Américaine, d’une famille juive, Elaine Mokhtefi a connu, au cours de sa jeunesse, le racisme des états du Sud ou l’invisibilité des noirs dans d’autres états. Curieuse, sensible et ouverte sur les autres et le monde, elle viendra en France, puis arrivera en Algérie.
Cet essai, plus près de l’autobiographie dans sa dernière partie, est d’abord le récit d’un parcours engagé pour la Révolution, les combats contre la décolonisation, le racisme, les droits des noirs et des peuples opprimés, le courage d’espérer la venue d’un monde différent. Arrivée après la guerre à Paris, en 1951, elle percevra et vivra le silence de la collaboration et celui du drame des Juifs.
La collaboration avait perforé et marqué le tissu social autant que l’occupation. La résistance avait été réelle mais grandement exagérée et romancée après la guerre. Il a fallu des décennies pour que la vérité de la collaboration soit rappelée publiquement.(1)
Le 1 mai 1952, elle découvrit à la fin de la manifestation parisienne, celle des travailleurs algériens. Un an plus tard, Messali Hadj, porteur de l’idée d’indépendance, est arrêté à Orléansville, au cours d’un meeting. Découverte du colonialisme et du racisme, les deux piliers du pouvoir et de la suprématie. Mais ce temps d’après-guerre voit la décolonisation prendre de l’ampleur. Chaque pays européen est obligé de reconsidérer sa relation avec les pays colonisés.
Elaine Mokhtefi écrit :
La guerre coloniale française contre le Vietnam avait duré neuf ans avant la destruction finale de l’armée française à Diên Biên Phu en 1954, année où l’insurrection de l’Algérie pour son indépendance avait éclaté.
Mais pour de Gaulle, l’Algérie était le maillon central pour les colonies africaines. Il s’opposait à la vision américaine qui considérait le combat perdu pour l’Algérie française, en ces temps de guerre froide. Quant à la Russie, elle avait soutenu la France, en espérant éloigner les Américains du nord de l’Afrique, ce qui explique l’attitude du pari communiste français, à la différence de l’algérien qui rejoint le FLN. Elle souligne le fait que, du point de vue français, la population algérienne augmentant trop rapidement, les « événements » deviennent une guerre « raciale »

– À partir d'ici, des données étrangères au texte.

(* ===== verification/Load.v ===== *)
(** * The benchmark programs as a whole

    The [main] functions of src/src/bin/bench.rs and src/src/bin/bench_async.rs:
    the set-up of schema and rows over one connection, and the measurement, where
    one thread (task) per connection sends rounds of pipelined requests while the
    main thread sleeps, clears [running], joins them and prints a report.  The
    threads share two counters, the first error and a barrier; every interleaving
    of their steps is a run.  The measurement is modelled once, over the interface
    [LoadClient] of what a thread does on its connection, with both programs as
    instances. *)

From S2P Require Import Prelude RustStr Triple Client Clients.

(** ** The set-up *)

(** [let _ = m]: an error is dropped, a panic is not. *)
Definition ignore {S E A} (m : st S E A) : st S E unit := fun s =>
  match m s with (s', Panic) => (s', Panic) | (s', _) => (s', Ok ()) end.

Definition DROP_BENCH : str := bs "DROP KEYSPACE bench".
Definition CREATE_BENCH : str :=
  bs "CREATE KEYSPACE bench WITH replication = {'class': 'SimpleStrategy', 'replication_factor': 1}".
Definition CREATE_KV : str := bs "CREATE TABLE bench.kv (id bigint PRIMARY KEY, val text)".
Definition INSERT_KV : str := bs "INSERT INTO bench.kv (id, val) VALUES (?, ?)".
Definition SELECT_KV : str := bs "SELECT * FROM bench.kv WHERE id = ?".

(** [for _ in 0..pending]: every answer is read, and an error ends the fill. *)
Fixpoint read_filled (pending : nat) : Bench.M () :=
  match pending with
  | O => mret ()
  | S n =>
    '(op, payload) ← Bench.read_response;
    if (op =? Bench.OPCODE_ERROR)%Z then throw (bs "fill error: " ++ from_utf8_lossy payload) else read_filled n
  end.
(** [while key <= args.fill_keys], [n] rows to go: a buffer is written, then as
    many answers are read. *)
Fixpoint fill_loop (fuel pipeline n : nat) (w : Bench.Workload) (next_stream : Z) : Bench.M () :=
  match n with
  | O => mret ()
  | _ =>
    match fuel with
    | O => lift Panic
    | S f =>
      '(w', ns, out, n') ← lift (Bench.fill_batch pipeline n w next_stream []);
      Bench.write_all out;;
      read_filled (n - n');;
      fill_loop f pipeline n' w' ns
    end
  end.
(** [main] of bench.rs up to the measurement. *)
Definition bench_setup (a : Bench.Args) : Bench.M () :=
  Bench.connect;;
  ignore (Bench.roundtrip_query DROP_BENCH);;
  Bench.roundtrip_query CREATE_BENCH;;
  Bench.roundtrip_query CREATE_KV;;
  if negb (bool_decide (Bench.a_mode a = Bench.Write)) && (0 <? Bench.a_fill_keys a)%Z then
    ins_id ← Bench.prepare INSERT_KV;
    let n := Z.to_nat (Bench.a_fill_keys a) in
    fill_loop n (Z.to_nat (Bench.a_pipeline a)) n
      (Bench.fill_workload ins_id (Z.to_nat (Bench.a_value_len a)) (Bench.a_fill_keys a)) 0
  else mret ().

(** The same in bench_async.rs, whose buffers may be cut short. *)
Fixpoint async_fill_loop (fuel pipeline n : nat) (c : BenchAsync.ConnCtx) : BenchAsync.M () :=
  match n with
  | O => mret ()
  | _ =>
    match fuel with
    | O => lift Panic
    | S f =>
      '(c', out, n') ← lift (BenchAsync.fill_batch pipeline n 0 c []);
      Bench.write_all out;;
      read_filled (n - n');;
      async_fill_loop f pipeline n' c'
    end
  end.
Definition async_fill_ctx (a : Bench.Args) (ins_id : bytes) : BenchAsync.ConnCtx :=
  {| BenchAsync.insert_id := ins_id; BenchAsync.select_id := []; BenchAsync.rng := 0x9E3779B97F4A7C15;
     BenchAsync.value := replicate (Z.to_nat (Bench.a_value_len a)) Byte.x78; BenchAsync.mode := Bench.Write;
     BenchAsync.keys := Z.max (Bench.a_fill_keys a) 1; BenchAsync.filled := 0; BenchAsync.next_stream := 0 |}.
Definition async_setup (a : Bench.Args) : BenchAsync.M () :=
  BenchAsync.startup;;
  BenchAsync.roundtrip_query DROP_BENCH true;;
  BenchAsync.roundtrip_query CREATE_BENCH false;;
  BenchAsync.roundtrip_query CREATE_KV false;;
  if negb (bool_decide (Bench.a_mode a = Bench.Write)) && (0 <? Bench.a_fill_keys a)%Z then
    ins_id ← BenchAsync.prepare_stmt INSERT_KV;
    let n := Z.to_nat (Bench.a_fill_keys a) in
    async_fill_loop n (Z.to_nat (Bench.a_pipeline a)) n (async_fill_ctx a ins_id)
  else mret ().

(** ** The measurement *)

(** What a thread does on its connection: connect and prepare, build and write
    one round of requests, read one response; and the failures the report shows. *)
Class LoadClient := {
  lc_state : Type;
  lc_setup : Bench.Args -> nat -> bytes -> res str lc_state;
  lc_round : Bench.Args -> lc_state -> res str lc_state;
  lc_read : lc_state -> res str (lc_state * (Z * bytes));
  lc_shown : list str -> list str;
}.
(** The server that is started; [uring]: built with the feature, on Linux. *)
Definition choose_runtime (uring : bool) (env : Env) : Runtime :=
  match env (bs "RHYDADB_URING") with
  | Some _ => if uring then Monoio else Tokio
  | None => Tokio
  end.

(** ** The monoio server *)

(** [run_blocking]: the number of drivers; [cpus] is [available_parallelism]. *)
Definition uring_threads (env : Env) (cpus : option Z) : Z :=
  default (default 4%Z cpus) (env (bs "RHYDADB_URING_THREADS") ≫= parse_uint 64).

(** The connection state and its accessors. *)
Definition monoio_prepared_stmt : Type := PreparedStmt.
Definition monoio_conn_shared : Type := ConnShared.
Definition monoio_decode_compression : Z -> option Compression := decode_compression.
Definition monoio_new : ConnShared := new_conn.
Definition monoio_compression : ConnShared -> option Compression := compression.
Definition monoio_set_keyspace : str -> ConnShared -> ConnShared := set_keyspace.
Definition monoio_is_session_use : bytes -> bool := is_session_use.
Definition monoio_MAX_FRAME_LENGTH : Z := MAX_FRAME_LENGTH.
Definition monoio_PER_CONN_INFLIGHT : nat := PER_CONN_INFLIGHT.
Definition monoio_WRITE_FLUSH_THRESHOLD : Z := WRITE_FLUSH_THRESHOLD.

(** [for chunk in &pending { write_all(chunk) .. }]: the bytes that reach the
    socket, and whether all writes succeed; [room] is how many bytes the socket
    takes before it fails, if it does. *)
Fixpoint write_chunks (room : option nat) (pending : list bytes) : bytes * bool :=
  match pending with
  | [] => ([], true)
  | chunk :: rest =>
    match room with
    | None => let '(out, ok) := write_chunks None rest in (chunk ++ out, ok)
    | Some n =>
      if length chunk <=? n then
        let '(out, ok) := write_chunks (Some (n - length chunk)) rest in (chunk ++ out, ok)
      else (take n chunk, false)
    end
  end.

Section monoio.
Context `{KV} `{Json} `{UnicodeCase} `{Literals} `{Wire}.
Context (parse : str -> option CassandraStatement) (short_name : CassandraStatement -> str).

Definition monoio_respond : Z -> Z -> option Compression -> res QueryError Response -> bool -> res QueryError bytes :=
  respond.
Definition monoio_settle_then : list WriteTicket -> Pending -> st (Storage * ConnShared) QueryError Outcome :=
  settle_then.
Definition monoio_handle_startup : bytes -> Z -> st (Storage * ConnShared) QueryError Outcome := handle_startup.
Definition monoio_handle_query : bytes -> Z -> option Compression -> st (Storage * ConnShared) QueryError Outcome :=
  handle_query parse short_name.
Definition monoio_handle_prepare : bytes -> Z -> option Compression -> st (Storage * ConnShared) QueryError Outcome :=
  handle_prepare parse short_name.
Definition monoio_handle_execute : bytes -> Z -> option Compression -> st (Storage * ConnShared) QueryError Outcome :=
  handle_execute short_name.
Definition monoio_handle_request : Z -> bytes -> Z -> st (Storage * ConnShared) QueryError Outcome :=
  handle_request parse short_name.
Definition monoio_batch_err : QueryError := batch_err.
Definition monoio_auth_err : QueryError := auth_err.
Definition monoio_read_frame : ConnShared -> bytes -> bool -> Inbound := read_frame.
Definition monoio_reader_step : Storage -> Conn -> option (Storage * Conn * list Event) :=
  reader_step parse short_name.
Definition monoio_task_step : nat -> Storage -> Conn -> option (Storage * Conn * list Event) :=
  task_step parse short_name.

(** [handle_connection] before its loops: the response channel, the writer, the
    shared state and the semaphore. *)
Definition monoio_open_conn : Conn := open_conn.

(** The accept loop of [per_core_listener]. *)
Definition monoio_world_step : WorldLabel -> World -> option (World * list (nat * Event)) :=
  world_step parse short_name Monoio.

(** One turn of the writer. *)
Definition monoio_writer_step (room : option nat) (c : Conn) : option Conn :=
  if c_writer c then
    '(pending, rest) ← take_pending (c_resp c);
    let '(out, ok) := write_chunks room pending in
    Some (if ok then set_channel rest true (c_out c ++ out) c else set_channel [] false (c_out c ++ out) c)
  else None.

End monoio.

Lemma write_chunks_spec room pending :
  write_chunks room pending
  = match room with
    | Some n => if length (concat pending) <=? n then (concat pending, true) else (take n (concat pending), false)
    | None => (concat pending, true)
    end.
Proof.
  revert room. induction pending as [|chunk rest IH]; intros room; [by destruct room|]. cbn [write_chunks concat].
  destruct room as [n|]; [|by rewrite IH]. rewrite IH, length_app.
  destruct (length chunk <=? n) eqn:E1, (length (concat rest) <=? n - length chunk) eqn:E2,
    (length chunk + length (concat rest) <=? n) eqn:E3; reflect_bools; try lia; try done.
  - by rewrite take_app_ge by lia.
  - by rewrite take_app_le by lia.
  - by rewrite take_app_le by lia.
Qed.

(** The writing loop of the monoio server is the atomic write of the
    connection model: whenever the socket gives out - or never - a turn of the
    loop, buffer by buffer, has exactly the effect of [writer_step] on the joined
    buffers: everything is written, or what the socket took and the writer ends. *)
Theorem monoio_writer_refines room c :
  monoio_writer_step room c
  = match room with
    | None => writer_step Monoio 0 true c
    | Some n =>
      match take_pending (c_resp c) with
      | Some (pending, _) => writer_step Monoio n (length (concat pending) <=? n) c
      | None => None
      end
    end.
Proof.
  unfold monoio_writer_step, writer_step. destruct (c_writer c).
  - destruct (take_pending (c_resp c)) as [[pending rest]|]; cbn [mbind option_bind]; [|by destruct room].
    rewrite write_chunks_spec. destruct room as [n|]; [|done]. by destruct (length (concat pending) <=? n).
  - destruct room; [|done]. by destruct (take_pending (c_resp c)) as [[? ?]|].
Qed.

(** Without RHYDADB_HEALTH_LISTEN the health endpoint is open to the network
    exactly when RHYDADB_URING is set, whatever server is then started. *)
Theorem health_default_address env : env (bs "RHYDADB_HEALTH_LISTEN") = None ->
  (health_listen (config env) = bs "0.0.0.0:8080" <-> is_Some (env (bs "RHYDADB_URING"))).
Proof.
  intros He. unfold config. cbn [health_listen]. rewrite He.
  destruct (env (bs "RHYDADB_URING")); split; by try (intros [? ?]).
Qed.

(** ** Starting the server *)

(** What the system answers while a driver thread sets up its listener. *)
Record SocketResults := {
  sk_parse : res str ();
  sk_new : res str ();
  sk_reuse_address : res str ();
  sk_reuse_port : res str ();
  sk_nonblocking : res str ();
  sk_bind : res str ();
  sk_listen : res str ();
  sk_from_std : res str ();
}.
Definition per_core_listener (k : SocketResults) : res str () :=
  sk_parse k;; sk_new k;; sk_reuse_address k;; sk_reuse_port k;; sk_nonblocking k;; sk_bind k;; sk_listen k;;
  sk_from_std k.

(** ... and while the server is started: building the tokio runtime and binding
    its listener; starting driver thread [tid], building its runtime and its
    listener. *)
Record NetResults := {
  net_runtime : res str ();
  net_bind : res str ();
  core_spawn : nat -> res str ();
  core_runtime : nat -> bool;
  core_socket : nat -> SocketResults;
}.

(** A driver thread comes to its accept loop; a failure is logged, or the thread
    panics, and [join] ignores it. *)
Definition core_listens (net : NetResults) (tid : nat) : bool :=
  core_runtime net tid && match per_core_listener (core_socket net tid) with Ok _ => true | _ => false end.

Fixpoint spawn_cores (net : NetResults) (tids : list nat) : res str (list bool) :=
  match tids with
  | [] => Ok []
  | tid :: r =>
    core_spawn net tid;;
    loops ← spawn_cores net r;
    Ok (core_listens net tid :: loops)
  end.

… Des enfants et des adolescents – les futures générations de l’Algérie- furent affamés, mutilés, massacrés, éliminés.
Le combat contre l’occupant, commencé dans les années vingt par Messali Hadj, aboutit au 1 novembre 1954. Elle participe au travail du bureau du GPRA (Gouvernement provisoire de la République algérienne) aux Nations-Unies et rencontre les responsables algériens travaillant en exil, créant des liens amicaux durables. Revenant sur les camps français en Algérie, elle en décrit l’horreur et la violence sur la population déplacée des campagnes algériennes pour -les opérations de nettoyage-. Au départ des français, la moitié de la population était démunie, affamée et malade.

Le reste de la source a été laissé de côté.